**EXERCISE**
Could you count the lines below that include the word "check" and give only the number?

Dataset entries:
(* ===== verification/Api.v ===== *)
(** * The reads of the API (crates/lodger/src/api.rs)

    The connection state, the health check, the host page and the lists of the
    inventory, with the JSON of the model types (crates/lodger-core/src/model). *)

From S2P Require Import Prelude Text Net Validate Model Xml Throttle Tickets Db AuditLog Http Server Virt VirtPower VirtConn Inventory Supervisor Web Actions.

(** ** JSON of the model types *)

Definition opt_text (v : option str) : value := match v with Some s => VText s | None => VNull end.

Definition VmState_text (s : VmState) : str :=
  match s with
  | NoState => lit "no_state"
  | Running => lit "running"
  | Blocked => lit "blocked"
  | Paused => lit "paused"
  | ShuttingDown => lit "shutting_down"
  | Shutoff => lit "shutoff"
  | Crashed => lit "crashed"
  | Suspended => lit "suspended"
  | VmUnknown => lit "unknown"
  end.

Definition PoolState_text (s : PoolState) : str :=
  match s with
  | PoolInactive => lit "inactive"
  | PoolBuilding => lit "building"
  | PoolRunning => lit "running"
  | PoolDegraded => lit "degraded"
  | PoolInaccessible => lit "inaccessible"
  | PoolUnknown => lit "unknown"
  end.

Definition VolumeKind_text (k : VolumeKind) : str :=
  match k with
  | VolFile => lit "file"
  | VolBlock => lit "block"
  | VolDir => lit "dir"
  | VolNetwork => lit "network"
  | VolNetDir => lit "net_dir"
  | VolPloop => lit "ploop"
  | VolUnknown => lit "unknown"
  end.

Section json.
Context `{Fmt}.

Definition Vm_json (v : Vm) : value :=
  VObject [(lit "uuid", VText (uuid_to_string (vm_uuid v))); (lit "name", VText (vm_name v));
           (lit "state", VText (VmState_text (vm_state v))); (lit "vcpus", VNum (vm_vcpus v));
           (lit "memory_kib", VNum (vm_memory_kib v)); (lit "persistent", VBool (vm_persistent v));
           (lit "autostart", VBool (vm_autostart v)); (lit "has_vnc", VBool (vm_has_vnc v))].

Definition Pool_fields (p : Pool) : list (str * value) :=
  [(lit "uuid", VText (uuid_to_string (pool_uuid p))); (lit "name", VText (pool_name p));
   (lit "state", VText (PoolState_text (pool_state p)));
   (lit "capacity_bytes", VNum (pool_capacity_bytes p));
   (lit "allocation_bytes", VNum (pool_allocation_bytes p));
   (lit "available_bytes", VNum (pool_available_bytes p));
   (lit "persistent", VBool (pool_persistent p)); (lit "autostart", VBool (pool_autostart p))].

Definition Network_fields (n : Network) : list (str * value) :=
  [(lit "uuid", VText (uuid_to_string (network_uuid n))); (lit "name", VText (network_name n));
   (lit "active", VBool (network_active n)); (lit "persistent", VBool (network_persistent n));
   (lit "autostart", VBool (network_autostart n)); (lit "bridge", opt_text (network_bridge n))].

Definition Volume_json (v : Volume) : value :=
  VObject [(lit "name", VText (volume_name v)); (lit "key", VText (volume_key v));
           (lit "path", VText (volume_path v)); (lit "kind", VText (VolumeKind_text (volume_kind v)));
           (lit "format", opt_text (volume_format v));
           (lit "capacity_bytes", VNum (volume_capacity_bytes v));
           (lit "allocation_bytes", VNum (volume_allocation_bytes v));
           (lit "used_by", VList (VText <$> volume_used_by v));
           (lit "backing_for", VList (VText <$> volume_backing_for v))].

Definition HostInfo_json (i : HostInfo) : value :=
  VObject [(lit "hostname", VText (hostname i)); (lit "libvirt_version", VText (libvirt_version i));
           (lit "cpus", VNum (host_cpus i)); (lit "memory_kib", VNum (host_memory_kib i))].
End json.

(** ** Lists sorted by name, then by UUID *)

Definition named_le {T} (name : T → str) (uuid : T → Uuid) (a b : T) : Prop :=
  if bool_decide (name a = name b) then uuid a ≤ uuid b else str_le (name a) (name b).

#[export] Instance named_le_dec {T} (name : T → str) uuid : RelDecision (named_le name uuid).
Proof. intros a b. unfold named_le. case_bool_decide; apply _. Defined.

Definition sorted_values {T} (name : T → str) (uuid : T → Uuid) (m : gmap Uuid T) : list T :=
  merge_sort (named_le name uuid) (snd <$> map_to_list m).

(** ** api.rs *)

Record Connection := { conn_text : str; conn_error : option str }.

Definition Connection_from (state : ConnState) : Connection :=
  match state with
  | Connecting => {| conn_text := lit "connecting"; conn_error := None |}
  | Connected => {| conn_text := lit "connected"; conn_error := None |}
  | Disconnected error => {| conn_text := lit "disconnected"; conn_error := Some error |}
  end.

Definition Connection_json (c : Connection) : value :=
  VObject ([(lit "state", VText (conn_text c))] ++ some_field (lit "error") (conn_error c)).

Section api.
Context `{Ipnet} `{LogText} `{Fmt}.

Definition health : web Response :=
  state ← conn_state;
  let libvirt := conn_text (Connection_from state) in
  ping ← lift (db ping);
  '(code, status, database) ←
    match ping with
    | Err e =>
        _ ← print (lit "lodger: health check: the database failed: " ++ sql_text e);
        mret (503, lit "error", lit "error")
    | Ok _ => mret (if bool_decide (libvirt = lit "connected") then (200, lit "ok", lit "ok")
                    else (200, lit "degraded", lit "ok"))
    end;
  mret (json code [(lit "status", VText status); (lit "database", VText database);
                   (lit "libvirt", VText libvirt)]).

Definition running_count (inv : Inventory) : Z :=
  Z.of_nat (length (filter (λ vm, vm_state vm = Running) (snd <$> map_to_list (inv_vms inv)))).

Definition host : web Response :=
  state ← conn_state;
  inv ← inventory;
  virt ← has_virt;
  info ← (if (virt : bool) then
            r ← task host_info;
            mret match r with
                 | Ok info => (Some info, None)
                 | Err e => (None, Some (Error_to_string e))
                 end
          else mret (None, None));
  mret (json 200 ([(lit "connection", Connection_json (Connection_from state));
                   (lit "info", from_option HostInfo_json VNull info.1)] ++
                  some_field (lit "info_error") info.2 ++
                  [(lit "vms", VObject [(lit "total", VNum (Z.of_nat (size (inv_vms inv))));
                                        (lit "running", VNum (running_count inv))]);
                   (lit "pools", VNum (Z.of_nat (size (inv_pools inv))));
                   (lit "networks", VNum (Z.of_nat (size (inv_networks inv))))])).

Definition vms : web Response :=
  inv ← inventory;
  mret (json_value 200 (VList (Vm_json <$> sorted_values vm_name vm_uuid (inv_vms inv)))).

Definition vm (id : Uuid) : web Response :=
  inv ← inventory;
  mret match inv_vms inv !! id with
       | Some vm => json_value 200 (Vm_json vm)
       | None => plain 404
       end.
End api.

(** ** Properties *)

Section sorted.
Context {T : Type} (name : T → str) (uuid : T → Uuid).

#[export] Instance named_le_total : Total (named_le name uuid).
Proof.
  intros a b. unfold named_le. case_bool_decide; case_bool_decide; try congruence; [lia|].
  apply str_le_total.
Qed.

#[export] Instance named_le_trans : Transitive (named_le name uuid).
Proof.
  intros a b c. unfold named_le. destruct (decide (name a = name b)) as [E1|E1];
    [rewrite (bool_decide_true _ E1)|rewrite (bool_decide_false _ E1)];
    (destruct (decide (name b = name c)) as [E2|E2];
      [rewrite (bool_decide_true (name b = name c) E2)|rewrite (bool_decide_false (name b = name c) E2)]);
    intros Hab Hbc; case_bool_decide as E3; try congruence.
  - lia.
  - destruct E1. apply (anti_symm str_le); [done|]. by rewrite E3.
  - by transitivity (name b).
Qed.

(** The lists of the API: every object of the inventory once, by name and then by
    UUID, whatever the order of the map. *)
Lemma sorted_values_spec (m : gmap Uuid T) :
  StronglySorted (named_le name uuid) (sorted_values name uuid m) ∧
  ∀ t, t ∈ sorted_values name uuid m ↔ ∃ id, m !! id = Some t.
Proof.
  unfold sorted_values. split; [apply (StronglySorted_merge_sort _)|].
  intros t. rewrite merge_sort_Permutation, list_elem_of_fmap. split.
  - intros ([id t'] & -> & Hin). apply elem_of_map_to_list in Hin. by exists id.
  - intros (id & Hm). exists (id, t). split; [done|]. by apply elem_of_map_to_list.
Qed.

(** The order of the list does not depend on the map's: two inventories with the
    same objects give the same list, when each object has its own UUID. *)
Lemma sorted_values_unique (l1 l2 : list T) :
  NoDup (uuid <$> l1) → l1 ≡ₚ l2 →
  merge_sort (named_le name uuid) l1 = merge_sort (named_le name uuid) l2.
Proof.
  intros Hnd Hp.
  assert (Ha : ∀ a b, a ∈ l1 → b ∈ l1 → named_le name uuid a b → named_le name uuid b a → a = b).
  { intros a b Ha Hb Hab Hba. apply (key_eq uuid l1); [done..|].
    unfold named_le in Hab, Hba. case_bool_decide as E1; case_bool_decide as E2; try congruence; [lia|].
    destruct E1. by apply (anti_symm str_le). }
  apply (StronglySorted_unique_strong (named_le name uuid)).
  - intros a b Ha' Hb' Hab Hba. rewrite merge_sort_Permutation in Ha', Hb'. rewrite <- Hp in Hb'. by apply Ha.
  - apply (StronglySorted_merge_sort _).
  - apply (StronglySorted_merge_sort _).
  - by rewrite !merge_sort_Permutation.
Qed.
End sorted.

**RESULT FOR THIS EXERCISE**
2